# Issues with levels after excercise



## Greg (Feb 22, 2012)

Hi, first of all thanks for any advice! 

I've already been to see the diabetic team in my area and while they have offered some good advice its not quite there and I'm still annoyed/concerned that I cannot get it quite under control...

I do quite a lot of exercise, Mondays/Wednesdays at the gym for 90min, Tuesdays/Thursdays at the gym for about 45min, followed by 2 hours of rugby training. Saturday I have a rugby game, including warm-up is about 3 hours. I don't do much cardio at the gym as I rely on my rugby training for that, so it is mainly weights.

I'm 27, 6ft 2/3, 14 St (about 90kg) and am in pretty good shape with a healthy diet. Type 1 and I do carb counting, using Humalog insulation for fast acting and Lantus for my base. I try to keep my levels around 7 and have had diabetes for about 3 years (but not this level of exercise, thats only been past 6-12months)

Before exercise I aim to have my levels just a little bit higher, I normally aim for 9/10, I understand that exercise in general shouldn't be done if its above 13, however the problem I'm having is that my levels are around that before, during and straight after exercise, yet give it an hour and they rise into the 20's, this is without having a hypo. I then proceed to eat and take 75% of my normal dosage for the meal.

And this is where the problem begins, one of two things happens, either...

1) my levels (already in 20s) continues to rise with the food/after exercise effect and by the time i go to bed i'm in mid 20s, waking up in the morning they are still high. 

2) my levels drop but drop to far, leading to having an overnight hypo (full on cold sweats, which leads to high sugar in the morning) 

For me the the overnight hypos are horrible and I've been avoiding them by taking less insulin, but with my levels in the morning and overnight staying high this obviously isn't good.

I test my ketone's regularly and they are fine

Does anybody do similar level of sport/exercise as a type 1 and have any hints/tips of how to control that after exercise issue? When its falling rapidly I also have a small snack before bed (oatcakes for example) to keep it steady overnight, but its the massive increase in levels after exercise that confuses me.


----------



## Robster65 (Feb 22, 2012)

Hi Greg.
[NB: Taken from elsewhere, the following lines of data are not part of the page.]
(* ===== verification/AsyncHooks.v ===== *)
(** * Asynchronous allocation with hooks, from end to end

    [veo_alloc_mem_async] and [veo_free_mem_async] with a hook registered submit two
    requests: the one to the VE, and a helper that runs on the VH, takes the result of
    the first and calls the hook.  Here both go through all parts. *)

From Stdlib Require Import ZArith Lia Bool.
From stdpp Require Import base gmap list numbers sets strings.
From S2P Require Import Prelude Hmem CallArgs Command Urpc Ve Context Example Requests Progress.
From S2P Require Import AsyncTransfer Calls Lifecycle Liveness Exchange VhCommands VeNode ProcHandle.
From S2P Require Import Processes Services Api.

Open Scope Z_scope.

(** ** The tuple passed to the helper *)

Lemma load_word m p v : in_u64 v -> le_val (mem_read (mem_write m p (le_bytes 8 v)) p 8) = v.
Proof.
  intros Hv. rewrite <- (length_le_bytes 8 v) at 2. rewrite mem_read_write_same, le_val_bytes.
  apply Z.mod_small. exact Hv.
Qed.

Lemma load_word_other m p q v :
  q + 8 <= p \/ p + 8 <= q -> le_val (mem_read (mem_write m p (le_bytes 8 v)) q 8) = le_val (mem_read m q 8).
Proof.
  intros Hd. f_equal. apply mem_read_ext. intros x Hx. apply mem_write_out. rewrite length_le_bytes. lia.
Qed.

(** What is written into a new tuple is read back; the block is released. *)
Lemma async_data_roundtrip c req v h :
  in_u64 c -> in_u64 req -> in_u64 v -> 0 < h_brk h -> (h_brk h ∉ h_live h) ->
  exists m, let brk := h_brk h + 32 in
    new_async_data c req v h = (Ret (h_brk h), mkHeap m brk ({[h_brk h]} ∪ h_live h)) /\
    take_async_data (h_brk h) (mkHeap m brk ({[h_brk h]} ∪ h_live h)) =
      (Ret (c, req, v), mkHeap m brk (h_live h)) /\
    (forall x, ~ in_area (h_brk h, 24) x -> m x = h_mem h x).
Proof.
  intros Hc Hr Hv Hb Hn. set (d := h_brk h).
  exists (mem_write (mem_write (mem_write (h_mem h) d (le_bytes 8 c)) (d + 8) (le_bytes 8 req))
            (d + 16) (le_bytes 8 v)).
  cbv zeta. split_and!.
  - done.
  - unfold take_async_data, bind, gets. cbn [h_mem].
    rewrite (load_word_other _ (d + 16) d), (load_word_other _ (d + 8) d), load_word by (done || lia).
    rewrite (load_word_other _ (d + 16) (d + 8)), load_word by (done || lia). rewrite load_word by done.
    unfold delete_char. cbn [h_live h_mem h_brk]. destruct (Z.eqb_spec d 0); [lia|].
    rewrite decide_True by set_solver. unfold ret. do 2 f_equal. set_solver.
  - intros x Hx. unfold in_area in Hx. cbn [fst snd] in Hx.
    rewrite !mem_write_out by (rewrite length_le_bytes; lia). done.
Qed.

(** ** The helpers do not disturb the allocator *)

Section Allocator.
Context `{U : Urpc} `{IN : Indet} `{VF : !VhFuncs} `{BO : BucketOrder} `{HF : HookFuncs}.

(** Neither do the hooks of the application. *)
Class HookGrows := hook_grows : forall f args, grows (hook_call f args).

#[export] Instance no_vh_alloc : VhAlloc (VF := no_vh).
Proof. by intros func arg w. Qed.

Lemma frames_alloc {A} (m : M world A) w :
  frames m -> is_main (ctx (snd (m w))) = is_main (ctx w) /\ h_brk (vh w) <= h_brk (vh (snd (m w))).
Proof.
  intros Hm. specialize (Hm (is_main (ctx w)) (h_brk (vh w)) w (conj eq_refl (Z.le_refl _))).
  by destruct (m w) as [[] w'].
Qed.

Lemma grows_take data : grows (take_async_data data).
Proof.
  unfold take_async_data. do 3 (apply grows_bind; [intros h; cbn; lia|intros ?]).
  apply grows_bind; [apply grows_delete|intros _ h; cbn; lia].
Qed.

Lemma grows_hook {HG : HookGrows} s func args : grows (run_async_hook s func args).
Proof.
  assert (Hid : forall c, grows (ctx_identifier s c)).
  { intros c h. unfold ctx_identifier. destruct (find_owner _ _); [unfold lift; by destruct (Table._getProcIdentifier _ _)|done]. }
  assert (Hstop : grows (A := unit) (stop Undef)) by (intros h; cbn; lia).
  unfold run_async_hook. destruct (static_hooks s !! func) as [[[f| | | |] pl]|]; try done.
  - destruct args as [|c [|addr [|size [|]]]]; try done. apply grows_bind; [done|intros ? h; apply hook_grows].
  - destruct args as [|c [|addr [|]]]; try done. apply grows_bind; [done|intros ? h; apply hook_grows].
Qed.

(** The VH functions of a system with hooks are such as the process expects. *)
#[export] Instance hooked_alloc {HG : HookGrows} {VA : VhAlloc (VF := VF)} n s : VhAlloc (VF := hooked n s).
Proof.
  assert (Hon : forall A (m : M heap A), grows m -> frames (on_vh m)) by (intros; by apply frames_on_vh).
  intros func arg w w'. subst w'.
  destruct func as [| | |addr]; [exact (VA synchronize_func arg w)| | |exact (VA (user_func addr) arg w)];
    apply frames_alloc.
  - apply frames_bind; [apply Hon, grows_take|intros [[c req] x]].
    apply frames_bind; [apply frames_wait|intros [rv addr]].
    destruct (negb _); [apply frames_ret|]. apply frames_bind; [apply Hon, grows_hook|intros _; apply frames_ret].
  - apply frames_bind; [apply Hon, grows_take|intros [[c req] x]].
    apply frames_bind; [apply frames_wait|intros [rv addr]].
    destruct (negb _); [apply frames_ret|]. apply frames_bind; [apply Hon, grows_hook|intros _; apply frames_ret].
Qed.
Welcome 

Whilst I don't do that level of exercise anymore, I used to do rock climbing which is quite grunty and stop/start.

I bought "The Diabetic Athlete" by Sheri Colberg which explains the mechanisms at work when you exercise, both non-cardio and cardio, and suggests what to adjust for each sport.

I think that non-cardio stimulates the liver to output more glucose, thereby sending you high, but later on will replenish the stocks, sending you low in the night, as well as the increased insulin sensitivity from the exercise.

There's also a website, runsweet.com which goes into all the sports and explains what to adjust.

What insulins and regime are you on ?

Rob


----------



## Greg (Feb 22, 2012)

Hi Rob,

I'll have a look into that book as I would like to know more about it, thanks for that recommendation.

I've looked at runsweet and while there is a lot of good info there doesn't seem to be much feedback (in terms of the forums for example are pretty dead!) I didn't know that non-cardio stimulates the liver to produce glucose thats certainly interesting!

I'm on humalog fast acting for my meals which I self-regulate, in the evenings about 7pm I take Lantus for base insulin, is this what you mean by regime?

Thanks


----------



## Robster65 (Feb 22, 2012)

That's exactly what I meant Greg. 

I may have over-simplified the process, or got it completely wrong, but I know that the release of adrenalin and other stress hormones raise the BG (blood glucose) by suppressing the release (or action) of insulin and increasing release of glucagon which stimulates the liver to increase glucose output. There are some very complex processes at the time which I can't remember but the upshot is that grunty stuff (anaerobic) raises BG for a while before dropping it and cardio (aerobic) burns glucose as it goes.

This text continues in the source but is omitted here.